At 4:30 a.m. on Monday, I finally wrapped up work on a Spider-Girl cover after a tight three-day deadline. I heaved a sigh of relief and sent the cover artwork to my editor.
This marked my sixth cover for Marvel Comics after a few years of being scouted and working on my portfolio.
What seemed like a great working day suddenly came crashing down as I lay in bed scrolling through my phone’s news feed: “Stan Lee dead at 95.” Fans and followers echoed my disbelief that Marvel’s chief creative force had passed on.
I checked the official Marvel page and choked with emotion. I knew it would happen eventually, but part of me still wanted to bargain with Dormammu a bit longer.

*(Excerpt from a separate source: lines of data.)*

(* ===== verification/TokenTransfers.v ===== *)
(** The token service ([crates/spark/src/services/tokens.rs]): building token transactions,
    starting and committing them with the operators, transfers with their retries, and the
    issuer's operations, over the token outputs of [TokenService].

    The signer, the operators, the observer of transfers and the clock are the class
    [TokenOperators]; their errors are those of the service.  The requests to freeze a token
    are sent at the same time and have one joint outcome.  Queries of transactions are left
    out. *)
From stdpp Require Import base list strings pretty sorting.
From S2P Require Import Prelude Timelocks TreeTypes Transactions Bytes Payments PaymentSync TokenStore TokenService Addresses TokenTx.

Definition MAX_TOKEN_TX_INPUTS : nat := 500.
Definition MAX_TRANSFER_TOKEN_TOO_MANY_OUTPUTS_RETRY_ATTEMPTS : nat := 3.
Definition MAX_TOKEN_PREEMPTED_RETRY_ATTEMPTS : nat := 3.

Record TokensConfig : Type := {
  expected_withdraw_bond_sats : Z;
  expected_withdraw_relative_block_locktime : Z;
  transaction_validity_duration_seconds : Z
}.

Record SignatureWithIndex : Type := { swi_signature : list Z; swi_input_index : Z }.

Record StartTransactionRequest : Type := {
  str_identity_public_key : list Z;
  str_partial_token_transaction : RpcTokenTransaction;
  str_owner_signatures : list SignatureWithIndex;
  str_validity_duration_seconds : Z
}.

(** The fields of a key share that the code reads. *)
Record RpcSigningKeyshare : Type := { rks_owner_identifiers : list string; rks_threshold : Z }.

Record StartTransactionResponse : Type := {
  final_token_transaction : option RpcTokenTransaction;
  keyshare_info : option RpcSigningKeyshare
}.

Record InputTtxoSignaturesPerOperator : Type := {
  ttxo_signatures : list SignatureWithIndex;
  ttxo_operator_identity_public_key : list Z
}.

Record CommitTransactionRequest : Type := {
  ctr_final_token_transaction : RpcTokenTransaction;
  ctr_final_token_transaction_hash : list Z;
  ctr_signatures_per_operator : list InputTtxoSignaturesPerOperator;
  ctr_owner_identity_public_key : list Z
}.

Record FreezeIssuerTokenRequest : Type := {
  freeze_tokens_payload : FreezeIssuerTokenPayload;
  issuer_signature : list Z
}.

Record RpcFreezeIssuerTokenResponse : Type := {
  rfr_impacted_output_ids : list string;
  rfr_impacted_token_amount : list Z
}.

Record FreezeIssuerTokenResponse : Type := {
  impacted_output_ids : list string;
  impacted_token_amount : Z
}.

Record ReceiverTokenOutput : Type := { pay_request : string; rcv_amount : Z }.

Section types.
Context {ao : AddressOps}.

Record TransferTokenOutput : Type := {
  tro_token_id : string;
  tro_amount : Z;
  receiver_address : SparkAddress;
  tro_spark_invoice : option string
}.

(** What is read of an operator: its key and the bytes of its identifier. *)
Record TokenOperator : Type := {
  op_identity_public_key : AddrKey;
  op_identifier : list Z
}.

(** The fields of [TokenService] that do not change; the operators are those of the pool. *)
Record TokenServiceConfig : Type := {
  tsc_network : Network;
  split_secret_threshold : Z;
  tokens_config : TokensConfig;
  all_operators : list TokenOperator
}.
End types.

Class TokenOperators {ex : Externals} {ao : AddressOps} (W : Type) := {
  signer_identity_key : SE W TreeTypes.ServiceError AddrKey;
  signer_sign_hash : list Z → SE W TreeTypes.ServiceError SchnorrSignature;
  rpc_start_transaction : StartTransactionRequest → SE W TreeTypes.ServiceError StartTransactionResponse;
  rpc_commit_transaction : CommitTransactionRequest → SE W TreeTypes.ServiceError ();
  rpc_query_token_metadata : list (list Z) → list (list Z) →
    SE W TreeTypes.ServiceError (list RpcTokenMetadata);
  rpc_freeze_tokens : list FreezeIssuerTokenRequest →
    SE W TreeTypes.ServiceError (list RpcFreezeIssuerTokenResponse);
  (** [None] when no observer is set. *)
  before_send_token :
    option (string → string → list ReceiverTokenOutput → SE W TreeTypes.ServiceError ());
  system_now : SE W TreeTypes.ServiceError Z;
  (** [OperatorRpcError::Connection(status)] with the code [Aborted]. *)
  is_transaction_preempted_error : ForeignError → bool;
  (** The error of the token output service inside that of the services. *)
  token_error : @TokenOutputServiceError ForeignError → ForeignError
}.

Section service.
Context {ex : Externals} {ao : AddressOps} {tt : TokenTextOps} {ho : HashOrder} {W : Type}
  {ts : TokenStoreOps AddrKey ForeignError W} {tn : TokenNetwork AddrKey ForeignError W}
  {top : TokenOperators W}.
Context (self : TokenServiceConfig).

Abbreviation Fault := (exn TreeTypes.ServiceError).
Abbreviation M A := (SE W Fault A).
Abbreviation Output := (@TokenOutputWithPrevOut AddrKey).
Abbreviation Reservation := (@TokenOutputsReservation AddrKey).
Abbreviation WalletTx := (@TokenTransaction token_types).

Definition of_service {A} (m : SE W TreeTypes.ServiceError A) : M A := se_map_err Throw m.
Definition of_tokens {A} (m : SE W (@TokenOutputServiceError ForeignError) A) : M A :=
  se_map_err (λ e, Throw (TreeTypes.TokenOutputServiceError (token_error e))) m.
Definition fail_generic {A} (s : string) : M A := se_lift (generic s).

Definition refresh_outputs : M () := of_tokens refresh_tokens_outputs.

(** A token identifier given by a caller. *)
Definition decode_token_id (id : string) : result (list Z) Fault :=
  map_err (λ _, Throw (SE_Generic "Invalid token id")) (bech32m_decode_token_id id (Some (tsc_network self))).

(** ** Metadata *)

Definition query_tokens_metadata (token_identifiers : list string) (issuer_public_keys : list AddrKey)
    : M (list (@TokenMetadata AddrKey)) :=
  do* ids := se_lift (collect decode_token_id token_identifiers) in
  do* metadata := of_service (rpc_query_token_metadata ids (Key_serialize <$> issuer_public_keys)) in
  se_lift (collect (λ m, TokenMetadata_try_from m (tsc_network self)) metadata).

(** One of the two loops over the cache: what was found, what was not. *)
Fixpoint cached {K} (filter_of : K → @GetTokenOutputsFilter AddrKey) (ks : list K)
    : M (list (@TokenMetadata AddrKey) * list K) :=
  match ks with
  | [] => se_ret ([], [])
  | k :: ks =>
      try* r := get_token_metadata (filter_of k) in
      do* (found, missing) := cached filter_of ks in
      se_ret (match r with
              | Ok metadata => (metadata :: found, missing)
              | Err _ => (found, k :: missing)
              end)
  end.

Definition get_tokens_metadata (token_identifiers : list string) (issuer_public_keys : list AddrKey)
    : M (list (@TokenMetadata AddrKey)) :=
  do* (cached_ids, uncached_identifiers) := cached Identifier token_identifiers in
  do* (cached_keys, uncached_issuer_public_keys) := cached IssuerPublicKey issuer_public_keys in
  do* queried_metadata :=
    (if negb (bool_decide (uncached_identifiers = [])) ||
        negb (bool_decide (uncached_issuer_public_keys = []))
     then query_tokens_metadata uncached_identifiers uncached_issuer_public_keys
     else se_ret []) in
  se_ret (cached_ids ++ cached_keys ++ queried_metadata).

Definition get_issuer_token_metadata : M (@TokenMetadata AddrKey) :=
  do* identity_public_key := of_service signer_identity_key in
  do* tokens_metadata := get_tokens_metadata [] [identity_public_key] in
  se_lift (required (head tokens_metadata) "No issuer token found").

(** ** Building transactions *)

Definition get_operator_identity_public_keys : list (list Z) :=
  (λ o, Key_serialize (op_identity_public_key o)) <$> all_operators self.

Definition build_token_transaction (token_inputs : RpcTokenInputs)
    (token_outputs : list RpcTokenOutput) (invoice_attachments : list string)
    : M RpcTokenTransaction :=
  do* now := of_service system_now in
  do* client_created_timestamp :=
    se_lift (required (web_time_to_prost_timestamp now)
               "client_created_timestamp is before UNIX_EPOCH") in
  se_ret {| rtx_version := 2;
            rtx_token_outputs := token_outputs;
            rtx_spark_operator_identity_public_keys := get_operator_identity_public_keys;
            rtx_expiry_time := None;
            rtx_network := to_proto_network (tsc_network self);
            rtx_client_created_timestamp := Some client_created_timestamp;
            rtx_token_inputs := Some token_inputs;
            rtx_invoice_attachments := invoice_attachments |}.

Definition build_create_token_transaction (name ticker : string) (decimals : Z) (is_freezable : bool)
    (max_supply : Z) : M RpcTokenTransaction :=
  do* key := of_service signer_identity_key in
  build_token_transaction
    (RpcCreateInput {| rci_issuer_public_key := Key_serialize key;
                       rci_token_name := name;
                       rci_token_ticker := ticker;
                       rci_decimals := decimals;
                       rci_is_freezable := is_freezable;
                       rci_max_supply := to_be_bytes 16 max_supply;
                       rci_creation_entity_public_key := None |}) [] [].

Definition build_mint_token_transaction (token_id : string) (amount : Z) : M RpcTokenTransaction :=
  do* key := of_service signer_identity_key in
  do* token_identifier := se_lift (decode_token_id token_id) in
  build_token_transaction
    (RpcMintInput {| rmi_issuer_public_key := Key_serialize key;
                     rmi_token_identifier := Some token_identifier |})
    [new_token_output (Key_serialize key) token_identifier amount] [].

Definition amounts (l : list TransferTokenOutput) : Z := sum_u 128 (tro_amount <$> l).

Definition own_address (key : AddrKey) : SparkAddress :=
  {| identity_public_key := key; network := tsc_network self; spark_invoice_fields := None |}.

Definition output_to_spend (o : Output) : result RpcTokenOutputToSpend Fault :=
  let* hash := required (hex_decode (prev_tx_hash o)) "Invalid prev tx hash" in
  Ok {| rts_prev_token_transaction_hash := hash;
        rts_prev_token_transaction_vout := prev_tx_vout o |}.

Definition receiver_output (o : TransferTokenOutput) : result RpcTokenOutput Fault :=
  let* token_identifier := decode_token_id (tro_token_id o) in
  Ok (new_token_output (Key_serialize (identity_public_key (receiver_address o)))
        token_identifier (tro_amount o)).
(* ===== verification/TokenTransfersProps.v ===== *)
(** What the token service promises ([TokenTransfers]): the transactions it commits spend the
    reserved outputs and pay the amounts asked with the change to the wallet, a transfer is
    committed with success at most once, reservations are settled, and the retries end.

    Runs are observed through a log of reservations, commitments and settlements, with the
    logic of [Traces]. *)
From stdpp Require Import base list strings sorting.
From S2P Require Import Prelude Traces Timelocks TreeTypes Transactions Bytes Payments PaymentSync TokenStore TokenService Addresses AddressesProps TokenTx TokenTransfers.

(** ** Observations *)

Section events.
Context {ao : AddressOps}.

Inductive TokenEvent : Type :=
| Reserved (r : @TokenOutputsReservation AddrKey)
| Committed (req : CommitTransactionRequest)
| Settled (id : string) (finalized : bool).
End events.

Class TokenLog {ao : AddressOps} (W : Type) := {
  token_log :: Log W TokenEvent;
  (** The key of the signer. *)
  identity : AddrKey
}.

(** What the collaborators add. *)
Class TokenLogLaws {ex : Externals} {ao : AddressOps} (W : Type)
    {ts : TokenStoreOps AddrKey ForeignError W} {tn : TokenNetwork AddrKey ForeignError W}
    {top : TokenOperators W} {tl : TokenLog W} : Prop := {
  log_reserve token_id target p pref strategy :
    emits (ts_reserve token_id target p pref strategy)
      (λ r l, l = match r with Ok r => [Reserved r] | Err _ => [] end);
  log_finalize id : emits (ts_finalize id) (λ _ l, l = [Settled id true]);
  log_cancel id : emits (ts_cancel id) (λ _ l, l = [Settled id false]);
  log_commit req : emits (rpc_commit_transaction req) (λ _ l, l = [Committed req]);
  log_identity : emits signer_identity_key (λ r l, l = [] ∧ ∀ k, r = Ok k → k = identity);
  quiet_set t n : quiet (ts_set t n);
  quiet_list : quiet ts_list;
  quiet_get f : quiet (ts_get f);
  quiet_insert t : quiet (ts_insert t);
  quiet_store_now : quiet ts_now;
  quiet_query_all : quiet net_query_all;
  quiet_query_metadata ids : quiet (net_query_metadata ids);
  quiet_sleep w : log (net_sleep_one_second w) = log w;
  quiet_sign h : quiet (signer_sign_hash h);
  quiet_start req : quiet (rpc_start_transaction req);
  quiet_metadata ids keys : quiet (rpc_query_token_metadata ids keys);
  quiet_observer f a b c : before_send_token = Some f → quiet (f a b c);
  quiet_now : quiet system_now
}.

#[export] Hint Resolve quiet_set quiet_list quiet_get quiet_insert quiet_store_now quiet_query_all
  quiet_query_metadata quiet_sign quiet_start quiet_metadata quiet_now : quiet.

Section calls.
Context {ex : Externals} {ao : AddressOps} {tt : TokenTextOps} {ho : HashOrder} {W : Type}
  {ts : TokenStoreOps AddrKey ForeignError W} {tn : TokenNetwork AddrKey ForeignError W}
  {top : TokenOperators W} {tl : TokenLog W} {ll : TokenLogLaws W}.
Context (self : TokenServiceConfig).

Lemma quiet_identity : quiet (of_service signer_identity_key).
Proof. apply quiet_map_err. eapply emits_conseq; [apply log_identity|]. by intros r l [-> _]. Qed.

Lemma identity_bind {B} (k : AddrKey → SE W (exn TreeTypes.ServiceError) B) Q :
  (∀ e, Q (Err e) []) → emits (k identity) Q → emits (se_bind (of_service signer_identity_key) k) Q.
Proof.
  intros He Hk. apply emits_bind, emits_map_err. eapply emits_conseq; [apply log_identity|].
  intros [key|e] l [-> Hkey]; simpl; [by rewrite (Hkey key)|apply He].
Qed.

Lemma quiet_refresh : quiet refresh_tokens_outputs.
Proof. unfold refresh_tokens_outputs. solve_quiet. Qed.

(** ** Reservations *)

Lemma reserve_attempts_log attempts token_id target p pref strategy :
  emits (reserve_attempts attempts token_id target p pref strategy)
    (λ r l, l = match r with Ok (Some r) => [Reserved r] | _ => [] end).
Proof.
  induction attempts as [|attempts IH]; simpl; [by apply emits_ret|].
  apply emits_try. eapply emits_conseq; [apply log_reserve|]. intros [r|e] l ->.
  { apply emits_ret. done. }
  apply quiet_bind; [apply quiet_refresh|done|intros _].
  apply quiet_bind; [solve_quiet|done|intros per].
  destruct (match target with MinTotalValue _ => _ | _ => _ end); [by apply emits_ret|].
  apply quiet_bind; [|done|intros _; exact IH].
  intros w w' r [= <- <-]. exists []. rewrite app_nil_r. split; [|done].
  case_bool_decide; [done|]. apply quiet_sleep.
Qed.

Lemma reserve_log token_id target p pref strategy :
  emits (of_tokens (reserve_token_outputs token_id target p pref strategy))
    (λ r l, l = match r with Ok r => [Reserved r] | Err _ => [] end).
Proof.
  apply emits_map_err, emits_bind. eapply emits_conseq; [apply reserve_attempts_log|].
  intros [[r|]|e] l ->; [by apply emits_lift..|done].
Qed.

(** Whatever the operation adds, its reservation is settled by its outcome, unless it panics. *)
Lemma with_reserved_log {A} (f : SE W (exn TreeTypes.ServiceError) A) reservation Q :
  emits f Q →
  emits (with_reserved f reservation) (λ r l, ∃ l1, Q r l1 ∧
    l = l1 ++ match r with
              | Ok _ => [Settled (tor_id reservation) true]
              | Err Panic => []
              | Err (Throw _) => [Settled (tor_id reservation) false]
              end).
Proof.
  intros Hf. apply emits_try. eapply emits_conseq; [exact Hf|]. intros r l HQ.
  unfold with_reserved_token_outputs.
  destruct r as [a|[|e]]; simpl; [|apply emits_fail; eauto|];
    apply emits_try, emits_lift, emits_try;
    (eapply emits_conseq; [first [apply log_finalize|apply log_cancel]|]); intros r l' ->;
    [apply emits_ret|apply emits_fail]; by eauto.
Qed.

(** A call that adds nothing and returns what [P] says. *)
Definition yields {E A} (m : SE W E A) (P : A → Prop) : Prop :=
  emits m (λ r l, l = [] ∧ ∀ a, r = Ok a → P a).

Lemma yields_bind {E A B} (m : SE W E A) (k : A → SE W E B) (P : A → Prop) Q :
  yields m P → (∀ e, Q (Err e) []) → (∀ a, P a → emits (k a) Q) → emits (se_bind m k) Q.
Proof.
  intros Hm He Hk. apply emits_bind. eapply emits_conseq; [exact Hm|].
  intros [a|e] l [-> HP]; [by apply Hk, HP|apply He].
Qed.

Lemma yields_quiet {E A} (m : SE W E A) (P : A → Prop) : yields m P → quiet m.
Proof. intros Hm. eapply emits_conseq; [exact Hm|]. by intros r l [-> _]. Qed.

Lemma yields_ret {E A} (a : A) (P : A → Prop) : P a → yields (E := E) (se_ret a) P.
Proof. intros HP. apply emits_ret. split; [done|]. by intros a' [= <-]. Qed.

(** ** What is built *)

Abbreviation Output := (@TokenOutputWithPrevOut AddrKey).

(** Receivers and amounts. *)
Definition asked_of (l : list TransferTokenOutput) : list (AddrKey * Z) :=
  (λ o, (identity_public_key (receiver_address o), tro_amount o)) <$> l.

(** What the outputs are to be: what is asked, and the rest back to the wallet. *)
Definition expected (inputs : list Output) (asked : list (AddrKey * Z)) : list (AddrKey * Z) :=
  let reserved := sum_u 128 (amount_of <$> inputs) in
  let wanted := sum_u 128 asked.*2 in
  asked ++ (if wanted <? reserved then [(identity, wsub 128 reserved wanted)] else []).

Definition by_vout : list Output → list Output := sort_by (λ a b, prev_tx_vout a <=? prev_tx_vout b).

Definition spends_output (o : Output) (s : RpcTokenOutputToSpend) : Prop :=
  hex_decode (prev_tx_hash o) = Some (rts_prev_token_transaction_hash s) ∧
  rts_prev_token_transaction_vout s = prev_tx_vout o.

Definition pays (x : AddrKey * Z) (o : RpcTokenOutput) : Prop :=
  rto_owner_public_key o = Key_serialize x.1 ∧ rto_token_amount o = to_be_bytes 16 x.2.

Record transfer_of (inputs : list Output) (asked : list (AddrKey * Z)) (tx : RpcTokenTransaction) : Prop := {
  tf_network : rtx_network tx = to_proto_network (tsc_network self);
  tf_inputs : ∃ spends, rtx_token_inputs tx = Some (RpcTransferInput spends) ∧
                Forall2 spends_output (by_vout inputs) spends;
  tf_outputs : Forall2 pays (expected inputs asked) (rtx_token_outputs tx)
}.

(** The outputs are of the token that is asked for. *)
Definition of_token (token : string) (outs : list TransferTokenOutput) : Prop :=
  Forall (λ o, tro_token_id o = token) outs.

Definition asks_token (token : string) (tx : RpcTokenTransaction) : Prop :=
  Forall (λ o, ∃ raw, decode_token_id self token = Ok raw ∧ rto_token_identifier o = Some raw) (rtx_token_outputs tx).

Lemma collect_Forall2 {A B Er} (f : A → result B Er) l bs :
  collect f l = Ok bs → Forall2 (λ a b, f a = Ok b) l bs.
Proof.
  revert bs. induction l as [|a l IH]; intros bs; simpl; [intros [= <-]; constructor|].
  intros (b & Hb & (bs' & Hbs & [= <-])%rbind_ok)%rbind_ok. constructor; [done|by apply IH].
Qed.

Lemma collect_zip {A B Er} (chk : A → B → result () Er) l1 l2 us :
  collect (λ '(a, b), chk a b) (zip l1 l2) = Ok us → length l1 = length l2 →
  Forall2 (λ a b, chk a b = Ok ()) l1 l2.
Proof.
  revert l2 us. induction l1 as [|a l1 IH]; intros [|b l2] us; simpl; [constructor|done..|].
  intros ([] & Hc & (us' & Hus & _)%rbind_ok)%rbind_ok [= Hl]. constructor; [done|by eapply IH].
Qed.

Lemma guard_or_ok b e : guard_or b e = Ok () → b = true.
Proof. by destruct b. Qed.

Lemma amounts_asked l : amounts l = sum_u 128 (asked_of l).*2.
Proof. unfold amounts, asked_of. by rewrite <- list_fmap_compose. Qed.

Lemma with_change_yields inputs outs :
  yields (with_change self inputs outs) (λ outs',
    asked_of outs' = expected inputs (asked_of outs) ∧ ∀ token, of_token token outs → of_token token outs').
Proof.
  unfold with_change, expected. rewrite amounts_asked. case_match eqn:Hc.
  - apply lift_bind; [done|intros first Hfirst]. apply identity_bind; [done|].
    apply yields_ret. split; [unfold asked_of; by rewrite fmap_app|]. intros token Htoken.
    apply Forall_app. split; [exact Htoken|]. apply Forall_singleton. simpl. unfold of_token in Htoken.
    destruct outs as [|o outs]; [done|]. injection Hfirst as <-. by inversion Htoken.
  - apply yields_ret. by rewrite app_nil_r.
Qed.

Lemma build_token_transaction_yields inputs outs invoices :
  yields (build_token_transaction self inputs outs invoices) (λ tx,
    rtx_network tx = to_proto_network (tsc_network self) ∧
    rtx_token_inputs tx = Some inputs ∧ rtx_token_outputs tx = outs).
Proof.
  apply quiet_bind; [apply quiet_map_err, quiet_now|done|intros now].
  apply lift_bind; [done|intros t _]. by apply yields_ret.
Qed.

Lemma build_transfer_yields inputs outs :
  yields (build_transfer_token_transaction self inputs outs) (λ partial,
    transfer_of inputs (asked_of outs) partial ∧ ∀ token, of_token token outs → asks_token token partial).
Proof.
  unfold build_transfer_token_transaction. fold by_vout. cbv zeta.
  eapply yields_bind; [apply with_change_yields|done|intros outs' [Hout Htokens]].
  apply lift_bind; [done|intros spends Hspends]. apply lift_bind; [done|intros rpc_outs Hrpc].
  eapply emits_conseq; [apply build_token_transaction_yields|].
  intros r l [-> H]. split; [done|]. intros tx ->. destruct (H tx eq_refl) as (Hn & Hi & Ho).
  apply collect_Forall2 in Hrpc. split; [split; [done| |]|].
  - exists spends. split; [done|]. apply collect_Forall2 in Hspends.
    eapply Forall2_impl; [exact Hspends|]. intros o s (h & Hh%ok_or_ok & [= <-])%rbind_ok. done.
  - rewrite Ho. assert (expected (by_vout inputs) (asked_of outs) = expected inputs (asked_of outs)) as He.
    { unfold expected, by_vout. by rewrite (sum_u_perm 128 _ _ ltac:(lia) (fmap_Permutation _ _ _ (sort_by_perm _ _))). }
    rewrite <- He, <- Hout. apply Forall2_fmap_l.
    eapply Forall2_impl; [exact Hrpc|]. intros o s (t & _ & [= <-])%rbind_ok. done.
  - intros token Htoken%Htokens. unfold asks_token. rewrite Ho. clear -Hrpc Htoken. unfold of_token in Htoken.
    induction Hrpc as [|o s l k (t & Ht & [= <-])%rbind_ok Hrpc IH]; constructor;
      inversion_clear Htoken as [|? ? Hid Hrest]; [|by apply IH]. rewrite Hid in Ht. by exists t.
Qed.

(** ** What is accepted *)

Lemma check_inputs_transfer spends final_inputs :
  check_inputs (RpcTransferInput spends) final_inputs = Ok () → final_inputs = RpcTransferInput spends.
Proof.
  destruct final_inputs as [m|l|c]; simpl; [done| |done].
  intros ([] & Hl%guard_or_ok & (us & Hus & _)%rbind_ok)%rbind_ok. apply Nat.eqb_eq in Hl. f_equal.
  apply (collect_zip (λ po fo, rbind (guard_or (bool_decide (rts_prev_token_transaction_hash po
    = rts_prev_token_transaction_hash fo)) _) (λ _, guard_or _ _)) spends l us) in Hus; [|done].
  clear Hl. induction Hus as [|[h v] [h' v'] l1 l2 Hc Hus IH]; [done|].
  apply rbind_ok in Hc as ([] & Hh%guard_or_ok & Hv%guard_or_ok). simpl in *.
  apply bool_decide_eq_true in Hh. apply Z.eqb_eq in Hv. by subst.
Qed.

Losing Lee was like losing an old friend—someone who hasn’t been in touch for some time, but will always be there for you in a heartbeat.
Even in his 90s, he still made an effort to attend comic-book conventions, greeting fans who flew from different parts of the globe and camped out to meet him, their hero.
As writer and editor, Lee, with artist and co-writer/editor Jack Kirby, created superheroes with a flawed humanity: the Fantastic Four, the Hulk, Thor, Iron Man, the X-Men, Daredevil (with Bill Everett), Doctor Strange and Spider-Man (both with Steve Ditko). That’s what endeared him to the geeks who identified with these complex characters.
Lee created these characters to resonate with readers, for people to realize that they, too, can be superheroes in their own way.
In a world plagued with injustice and bigotry, Lee believed that kindness and equality must always triumph.
I was eight years old when I started reading “The Amazing Spider-Man” comic strip in the Sunday papers. Whenever my dad bought the local newspaper, he made sure to set aside the comics section so my brother and I could read it.
I was fond of watching animé and cartoons on TV, but reading comics in the papers was more appealing.
When I learned that people could make a living by drawing comics, my curiosity grew even wider. I started to pick up my pencil and paper.
I remember saving up my lunch money to buy comics and manga in a local bookstore. I would try to recreate the drawings using my pencils and show them around.
Never in my dreams
I knew then that I would be an illustrator.
Never in my dreams did I think that, 17 years later, I would be drawing comics covers for Marvel itself! It wouldn’t have been possible if it weren’t for the wonderful world that Lee, Kirby and Ditko created.
It was 5 a.m. when another cover artist for Marvel, Koi Carreon, and I talked about Lee’s death. Like me, Koi was driven to pursue arts after being hooked on Marvel.
Watching the “Spider-Man” cartoon series on local TV, Carreon recalled one episode that featured Lee in one of his cameo appearances.
Like the heart pumping blood through our veins, Lee lives on through his principles and ideals.
Anyone can be a superhero, regardless of race, gender and status in life. In Lee’s words, “We are all part of a big family, and we all come together in the body of Marvel that moves upward and onward to greater glory.”
This is what Stan Lee has always believed in, and not even Thanos can snap his fingers on that.